PRESIDENT BUSH'S immigration reform plan is garnering praise from many would-be immigrant workers and their would-be employers. But it has a substantial political downside for an important subset of opinion-makers, who are disproportionately likely to vote, donate, and otherwise shape the political landscape beyond their numbers. The problem is, Bush's plan is based on immigrants as guest workers.

It's not the "guest" part that bothers these voters. It's the "workers."

I was already familiar with this mindset from any number of party conversations and bar arguments, but a couple of recent magazine articles silently articulate this view in a particularly absurd way.

The more prominent is the cover story in the March Atlantic Monthly, cover-lined "Dispatches from The Nanny Wars." The piece is a long cri de coeur over how author Caitlin Flanagan's generation of professional women has betrayed the values of feminism--hell, the values of humanity--through a shameful vice: hiring women from the Third World to work as nannies.
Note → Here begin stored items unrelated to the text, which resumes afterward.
(* ===== verification/Redis.v ===== *)
(** * Redis: the commands the sources issue, and the Lua scripts

    The server is not part of the repository: it is the class [RedisServer],
    whose laws say that its observable key space follows the documented
    meaning of the commands ([redis_doc]) and that keys with a deadline
    disappear when it passes. The three Lua scripts under
    [src/src/redis/scripts/] are programs over the same commands, run
    atomically by EVALSHA. *)

From S2P Require Import Prelude Async.
From Stdlib Require Import ZArith Lia String.
From stdpp Require Import prelude strings gmap.

Open Scope Z_scope.
Open Scope async_scope.

(** The option [EX s] or [PX ms] of SET. *)
Inductive ttl := EX (s : Z) | PX (ms : Z).

Definition ttl_ms (t : ttl) : Z := match t with EX s => 1000 * s | PX ms => ms end.

Inductive rcmd :=
| GET (k : string)
| SET (k v : string) (ex : option ttl) (nx : bool)
| EXISTS (k : string)
| DEL (ks : list string)
| INCR (k : string)
| EXPIRE (k : string) (s : Z)
| PEXPIRE (k : string) (ms : Z)
| HGET (k f : string)
| HSET (k f v : string)
| HINCRBY (k f : string) (n : Z).

(** The replies, as ioredis hands them over: [null] is [None], the status of
    SET is [true] for ['OK'] and [false] for [null]. *)
Definition rresp (c : rcmd) : Type :=
  match c with
  | GET _ | HGET _ _ => option string
  | SET _ _ _ _ => bool
  | EXISTS _ | DEL _ | INCR _ | EXPIRE _ _ | PEXPIRE _ _ | HSET _ _ _ | HINCRBY _ _ _ => Z
  end.

(** ** The key space *)

Inductive rval := RStr (s : string) | RHash (h : gmap string string).

Record rentry := { r_val : rval; r_deadline : option Z }.

Abbreviation keyspace := (gmap string rentry).

Definition alive (t : Z) (e : rentry) : Prop :=
  match r_deadline e with Some d => t < d | None => True end.

#[export] Instance alive_dec t e : Decision (alive t e).
Proof. unfold alive. destruct (r_deadline e); apply _. Defined.

(** The keys that are left at time [t]. *)
Definition live (t : Z) (ks : keyspace) : keyspace := filter (fun '(_, e) => alive t e) ks.

Lemma live_lookup t ks k :
  live t ks !! k = match ks !! k with Some e => if decide (alive t e) then Some e else None | None => None end.
Proof.
  unfold live. rewrite map_lookup_filter. destruct (ks !! k) as [e|]; cbn; [|done].
  rewrite option_guard_decide. by destruct (decide (alive t e)).
Qed.

Definition wrongtype : string := "WRONGTYPE Operation against a key holding the wrong kind of value".
Definition notint : string := "ERR value is not an integer or out of range".
Definition badexpire : string := "ERR invalid expire time in 'set' command".
Definition noscript : string := "NOSCRIPT No matching script. Please use EVAL.".

(** A key that gets the deadline [d] at time [t]: gone at once if it passed. *)
Definition set_deadline (t d : Z) (k : string) (ks : keyspace) : keyspace :=
  match ks !! k with
  | Some e => if d <=? t then delete k ks else <[k := {| r_val := r_val e; r_deadline := Some d |}]> ks
  | None => ks
  end.

(** [INCR]/[HINCRBY] on the textual value, absent counting as 0. *)
Definition incr_text (v : option string) (n : Z) : option Z :=
  match v with
  | None => Some n
  | Some s => z ← read_Z s; Some (z + n)
  end.

(** The documented effect of a command on the keys alive at time [t]. *)
Definition redis_doc (t : Z) (ks : keyspace) (c : rcmd) : (string + rresp c) * keyspace :=
  match c return (string + rresp c) * keyspace with
  | GET k =>
      match ks !! k with
      | None => (inr None, ks)
      | Some {| r_val := RStr s |} => (inr (Some s), ks)
      | Some _ => (inl wrongtype, ks)
      end
  | SET k v ex nx =>
      if match ex with Some x => ttl_ms x <=? 0 | None => false end then (inl badexpire, ks)
      else
      match nx, ks !! k with
      | true, Some _ => (inr false, ks)
      | _, _ => (inr true, <[k := {| r_val := RStr v; r_deadline := (fun x => t + ttl_ms x) <$> ex |}]> ks)
      end
  | EXISTS k => (inr (match ks !! k with Some _ => 1 | None => 0 end), ks)
  | DEL l => (inr (Z.of_nat (length (filter (fun k => is_Some (ks !! k)) (remove_dups l)))),
              foldr delete ks l)
  | INCR k =>
      match ks !! k with
      | None => (inr 1, <[k := {| r_val := RStr (show_Z 1); r_deadline := None |}]> ks)
      | Some {| r_val := RStr s; r_deadline := d |} =>
          match incr_text (Some s) 1 with
          | Some z => (inr z, <[k := {| r_val := RStr (show_Z z); r_deadline := d |}]> ks)
          | None => (inl notint, ks)
          end
      | Some _ => (inl wrongtype, ks)
      end
  | EXPIRE k s => (inr (match ks !! k with Some _ => 1 | None => 0 end), set_deadline t (t + 1000 * s) k ks)
  | PEXPIRE k ms => (inr (match ks !! k with Some _ => 1 | None => 0 end), set_deadline t (t + ms) k ks)
  | HGET k f =>
      match ks !! k with
      | None => (inr None, ks)
      | Some {| r_val := RHash h |} => (inr (h !! f), ks)
      | Some _ => (inl wrongtype, ks)
      end
  | HSET k f v =>
      match ks !! k with
      | None => (inr 1, <[k := {| r_val := RHash {[f := v]}; r_deadline := None |}]> ks)
      | Some {| r_val := RHash h; r_deadline := d |} =>
          (inr (match h !! f with Some _ => 0 | None => 1 end),
           <[k := {| r_val := RHash (<[f := v]> h); r_deadline := d |}]> ks)
      | Some _ => (inl wrongtype, ks)
      end
  | HINCRBY k f n =>
      match ks !! k with
      | None => (inr n, <[k := {| r_val := RHash {[f := show_Z n]}; r_deadline := None |}]> ks)
      | Some {| r_val := RHash h; r_deadline := d |} =>
          match incr_text (h !! f) n with
          | Some z => (inr z, <[k := {| r_val := RHash (<[f := show_Z z]> h); r_deadline := d |}]> ks)
          | None => (inl notint, ks)
          end
      | Some _ => (inl wrongtype, ks)
      end
  end.

(** ** The Lua scripts *)

(** The scripts shipped with the engine, by file name. *)
Inductive script := release_lock_lua | extend_lock_lua | token_bucket_lua.

#[export] Instance script_eq_dec : EqDecision script.
Proof. solve_decision. Defined.

(** A Lua script: calls on the server, errors as text, an integer result. *)
Abbreviation lua := (prog rresp string Z).

Definition redis_call (c : rcmd) : prog rresp string (rresp c) := perform c.

(** release_lock.lua, with [KEYS] and [ARGV]. A missing argument is [nil],
    which [redis.call] and the comparison reject. *)
Definition release_lock (KEYS ARGV : list string) : lua :=
  match KEYS, ARGV with
  | k :: _, token :: _ =>
      let* v := redis_call (GET k) in
      if bool_decide (v = Some token) then redis_call (DEL [k]) else Ret 0
  | _, _ => Throw "ERR Lua redis lib command arguments must be strings or integers"
  end.

(** extend_lock.lua. *)
Definition extend_lock (KEYS ARGV : list string) : lua :=
  match KEYS, ARGV with
  | k :: _, token :: ttl_ms :: _ =>
      let* v := redis_call (GET k) in
      if bool_decide (v = Some token) then
        match read_Z ttl_ms with
        | Some ms => redis_call (PEXPIRE k ms)
        | None => Throw notint
        end
      else Ret 0
  | _, _ => Throw "ERR Lua redis lib command arguments must be strings or integers"
  end.

(** token_bucket.lua: [tonumber] of a text that is no number is [nil], and
    comparing it is an error. *)
Definition token_bucket (KEYS ARGV : list string) : lua :=
  match KEYS, ARGV with
  | k :: _, max_tokens :: ttl_s :: _ =>
      let* cur := redis_call (HGET k "tokens") in
      match read_Z (default max_tokens cur) with
      | None => Throw "ERR attempt to compare nil with number"
      | Some tokens =>
          if tokens <=? 0 then Ret (-1)
          else
            redis_call (HSET k "tokens" (show_Z (tokens - 1))) ;;;
            match read_Z ttl_s with
            | None => Throw notint
            | Some s => redis_call (EXPIRE k s) ;;; Ret (tokens - 1)
            end
      end
  | _, _ => Throw "ERR Lua redis lib command arguments must be strings or integers"
  end.

Definition script_body (sc : script) : list string -> list string -> lua :=
  match sc with
  | release_lock_lua => release_lock
  | extend_lock_lua => extend_lock
  | token_bucket_lua => token_bucket
  end.

(** A script runs alone on the server: no other client between its calls. *)
Definition run_script (t : Z) (sc : script) (keys args : list string) (ks : keyspace) :
    (string + Z) * keyspace :=
  match run_with (redis_doc t) (script_body sc keys args) ks with
  | (Returned n, ks') => (inr n, ks')
  | (Threw e, ks') => (inl e, ks')
  | (Exited, ks') => (inl "ERR", ks')
  end.

(** ** The server *)

Inductive rtop :=
| RCmd (c : rcmd)
| EVALSHA (sha : string) (keys args : list string)
| SCRIPT_LOAD (sc : script)
| PING.

Definition rtop_resp (c : rtop) : Type :=
  match c with
  | RCmd c => rresp c
  | EVALSHA _ _ _ => Z
  | SCRIPT_LOAD _ => string
  | PING => string
  end.

(** A Redis server: its store, its keys alive at a time (in ms), the scripts
    it has loaded, and how it executes a command at a time. *)
Class RedisServer (S : Type) := {
  rs_keys : S -> Z -> keyspace;
  rs_scripts : S -> string -> bool;
  rs_exec : S -> Z -> forall c : rtop, (string + rtop_resp c) * S;
  sha1 : script -> string
}.

(** What the engine relies on of the server: the documented meaning of the
    commands, keys that go when their deadline passes, scripts run by the
    identifier they were loaded under, and that a script touches only the keys
    it is called with. *)
Class RedisLaws (S : Type) `{RedisServer S} : Prop := {
  rs_expiry : forall s t t', t <= t' -> rs_keys s t' = live t' (rs_keys s t);
  rs_cmd : forall s t c,
    (rs_exec s t (RCmd c)).1 = (redis_doc t (rs_keys s t) c).1 /\
    rs_keys (rs_exec s t (RCmd c)).2 t = (redis_doc t (rs_keys s t) c).2 /\
    rs_scripts (rs_exec s t (RCmd c)).2 = rs_scripts s;
  rs_evalsha : forall s t sc keys args, rs_scripts s (sha1 sc) = true ->
    (rs_exec s t (EVALSHA (sha1 sc) keys args)).1 = (run_script t sc keys args (rs_keys s t)).1 /\
    rs_keys (rs_exec s t (EVALSHA (sha1 sc) keys args)).2 t =
      (run_script t sc keys args (rs_keys s t)).2 /\
    rs_scripts (rs_exec s t (EVALSHA (sha1 sc) keys args)).2 = rs_scripts s;
  rs_evalsha_keys : forall s t sha keys args k, k ∉ keys ->
    rs_keys (rs_exec s t (EVALSHA sha keys args)).2 t !! k = rs_keys s t !! k;
  rs_ping : forall s t, rs_keys (rs_exec s t PING).2 t = rs_keys s t;
  rs_noscript : forall s t sha keys args, rs_scripts s sha = false ->
    rs_exec s t (EVALSHA sha keys args) = (inl noscript, s);
  rs_script_load : forall s t sc,
    (rs_exec s t (SCRIPT_LOAD sc)).1 = inr (sha1 sc) /\
    rs_keys (rs_exec s t (SCRIPT_LOAD sc)).2 t = rs_keys s t /\
    rs_scripts (rs_exec s t (SCRIPT_LOAD sc)).2 (sha1 sc) = true /\
    (forall sha, rs_scripts s sha = true -> rs_scripts (rs_exec s t (SCRIPT_LOAD sc)).2 sha = true)
}.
Flanagan goes on for pages and pages of rueful head shaking over this crime, which apparently makes women the modern-day equivalents of the plantation class of doe Olde South. Never once does this very smart writer with many thousands of words to play with even offer a hint of an adumbration of a clue that it isn't an unequivocal moral wrong to give someone a job doing your domestic work. Flanagan merely assumes that the average Atlantic reader will surely see just how evil is the act of offering someone less well off than you compensation for labor.

It's certainly annoying to have to clean kitchens, mop bathrooms, wash endless loads of laundry, cope with mewling children, and confront the other rows that the modern nanny must hoe. But is it that controversial--in Flanagan's case, apparently literally unthinkable--to suggest that it might be a blessing for an average Central American woman to be doing those tasks in an upscale suburban home rather than, say, seamstressing in a poorly ventilated warehouse, working industrial food prep, or whatever she'd be doing if she stayed in Central America (a place she's already shown a demonstrated preference to escape from)?